**TASK DIRECTIONS:** Since the data must remain as supplied, reproduce it word for word.

[SUPPLIED RECORDS Boundary: Start]

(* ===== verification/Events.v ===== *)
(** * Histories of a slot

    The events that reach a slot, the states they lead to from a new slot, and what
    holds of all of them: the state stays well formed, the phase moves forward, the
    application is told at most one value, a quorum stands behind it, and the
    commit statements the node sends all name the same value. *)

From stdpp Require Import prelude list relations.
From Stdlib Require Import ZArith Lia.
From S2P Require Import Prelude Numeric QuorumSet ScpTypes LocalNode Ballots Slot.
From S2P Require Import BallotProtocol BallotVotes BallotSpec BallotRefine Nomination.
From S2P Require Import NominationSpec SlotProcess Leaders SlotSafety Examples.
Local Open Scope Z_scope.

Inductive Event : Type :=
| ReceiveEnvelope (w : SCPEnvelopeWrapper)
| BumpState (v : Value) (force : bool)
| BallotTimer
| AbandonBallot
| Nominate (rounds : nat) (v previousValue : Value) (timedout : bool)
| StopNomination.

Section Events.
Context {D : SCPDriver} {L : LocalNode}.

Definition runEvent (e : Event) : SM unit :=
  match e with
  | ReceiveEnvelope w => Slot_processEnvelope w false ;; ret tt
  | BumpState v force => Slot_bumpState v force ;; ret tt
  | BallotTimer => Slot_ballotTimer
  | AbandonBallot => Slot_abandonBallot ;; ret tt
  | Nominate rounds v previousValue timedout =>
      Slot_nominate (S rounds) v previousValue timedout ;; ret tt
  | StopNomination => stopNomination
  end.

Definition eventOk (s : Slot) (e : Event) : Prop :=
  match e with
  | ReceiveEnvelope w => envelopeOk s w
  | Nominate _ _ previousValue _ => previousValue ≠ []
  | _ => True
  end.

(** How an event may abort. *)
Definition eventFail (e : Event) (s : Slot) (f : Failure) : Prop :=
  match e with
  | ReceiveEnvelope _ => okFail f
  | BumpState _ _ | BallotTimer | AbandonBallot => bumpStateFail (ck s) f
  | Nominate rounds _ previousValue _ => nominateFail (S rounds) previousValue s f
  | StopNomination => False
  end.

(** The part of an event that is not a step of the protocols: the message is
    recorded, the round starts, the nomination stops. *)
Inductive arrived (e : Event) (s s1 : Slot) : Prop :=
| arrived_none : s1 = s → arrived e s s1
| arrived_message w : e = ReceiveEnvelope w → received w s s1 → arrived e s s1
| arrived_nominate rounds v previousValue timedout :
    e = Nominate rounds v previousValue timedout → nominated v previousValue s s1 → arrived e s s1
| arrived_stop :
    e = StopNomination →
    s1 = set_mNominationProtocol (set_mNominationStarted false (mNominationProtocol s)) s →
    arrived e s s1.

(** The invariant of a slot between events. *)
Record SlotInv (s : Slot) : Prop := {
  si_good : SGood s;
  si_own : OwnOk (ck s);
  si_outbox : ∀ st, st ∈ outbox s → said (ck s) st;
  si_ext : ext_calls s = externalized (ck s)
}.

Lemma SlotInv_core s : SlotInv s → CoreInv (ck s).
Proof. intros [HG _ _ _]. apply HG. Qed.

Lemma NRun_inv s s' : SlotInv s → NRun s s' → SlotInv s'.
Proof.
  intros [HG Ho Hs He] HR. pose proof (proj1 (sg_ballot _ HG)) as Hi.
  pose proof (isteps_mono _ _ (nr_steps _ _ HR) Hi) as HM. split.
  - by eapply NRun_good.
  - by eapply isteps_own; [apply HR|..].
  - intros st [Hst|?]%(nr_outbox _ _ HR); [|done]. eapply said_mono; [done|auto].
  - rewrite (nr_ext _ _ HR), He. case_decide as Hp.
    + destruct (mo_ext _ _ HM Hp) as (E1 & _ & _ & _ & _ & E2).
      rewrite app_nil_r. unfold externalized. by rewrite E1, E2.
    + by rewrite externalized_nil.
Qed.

[SUPPLIED RECORDS Boundary: End]

**EXERCISE SOLUTION:**
(* ===== verification/Events.v ===== *)
(** * Histories of a slot

    The events that reach a slot, the states they lead to from a new slot, and what
    holds of all of them: the state stays well formed, the phase moves forward, the
    application is told at most one value, a quorum stands behind it, and the
    commit statements the node sends all name the same value. *)

From stdpp Require Import prelude list relations.
From Stdlib Require Import ZArith Lia.
From S2P Require Import Prelude Numeric QuorumSet ScpTypes LocalNode Ballots Slot.
From S2P Require Import BallotProtocol BallotVotes BallotSpec BallotRefine Nomination.
From S2P Require Import NominationSpec SlotProcess Leaders SlotSafety Examples.
Local Open Scope Z_scope.

Inductive Event : Type :=
| ReceiveEnvelope (w : SCPEnvelopeWrapper)
| BumpState (v : Value) (force : bool)
| BallotTimer
| AbandonBallot
| Nominate (rounds : nat) (v previousValue : Value) (timedout : bool)
| StopNomination.

Section Events.
Context {D : SCPDriver} {L : LocalNode}.

Definition runEvent (e : Event) : SM unit :=
  match e with
  | ReceiveEnvelope w => Slot_processEnvelope w false ;; ret tt
  | BumpState v force => Slot_bumpState v force ;; ret tt
  | BallotTimer => Slot_ballotTimer
  | AbandonBallot => Slot_abandonBallot ;; ret tt
  | Nominate rounds v previousValue timedout =>
      Slot_nominate (S rounds) v previousValue timedout ;; ret tt
  | StopNomination => stopNomination
  end.

Definition eventOk (s : Slot) (e : Event) : Prop :=
  match e with
  | ReceiveEnvelope w => envelopeOk s w
  | Nominate _ _ previousValue _ => previousValue ≠ []
  | _ => True
  end.

(** How an event may abort. *)
Definition eventFail (e : Event) (s : Slot) (f : Failure) : Prop :=
  match e with
  | ReceiveEnvelope _ => okFail f
  | BumpState _ _ | BallotTimer | AbandonBallot => bumpStateFail (ck s) f
  | Nominate rounds _ previousValue _ => nominateFail (S rounds) previousValue s f
  | StopNomination => False
  end.

(** The part of an event that is not a step of the protocols: the message is
    recorded, the round starts, the nomination stops. *)
Inductive arrived (e : Event) (s s1 : Slot) : Prop :=
| arrived_none : s1 = s → arrived e s s1
| arrived_message w : e = ReceiveEnvelope w → received w s s1 → arrived e s s1
| arrived_nominate rounds v previousValue timedout :
    e = Nominate rounds v previousValue timedout → nominated v previousValue s s1 → arrived e s s1
| arrived_stop :
    e = StopNomination →
    s1 = set_mNominationProtocol (set_mNominationStarted false (mNominationProtocol s)) s →
    arrived e s s1.

(** The invariant of a slot between events. *)
Record SlotInv (s : Slot) : Prop := {
  si_good : SGood s;
  si_own : OwnOk (ck s);
  si_outbox : ∀ st, st ∈ outbox s → said (ck s) st;
  si_ext : ext_calls s = externalized (ck s)
}.

Lemma SlotInv_core s : SlotInv s → CoreInv (ck s).
Proof. intros [HG _ _ _]. apply HG. Qed.

Lemma NRun_inv s s' : SlotInv s → NRun s s' → SlotInv s'.
Proof.
  intros [HG Ho Hs He] HR. pose proof (proj1 (sg_ballot _ HG)) as Hi.
  pose proof (isteps_mono _ _ (nr_steps _ _ HR) Hi) as HM. split.
  - by eapply NRun_good.
  - by eapply isteps_own; [apply HR|..].
  - intros st [Hst|?]%(nr_outbox _ _ HR); [|done]. eapply said_mono; [done|auto].
  - rewrite (nr_ext _ _ HR), He. case_decide as Hp.
    + destruct (mo_ext _ _ HM Hp) as (E1 & _ & _ & _ & _ & E2).
      rewrite app_nil_r. unfold externalized. by rewrite E1, E2.
    + by rewrite externalized_nil.
Qed.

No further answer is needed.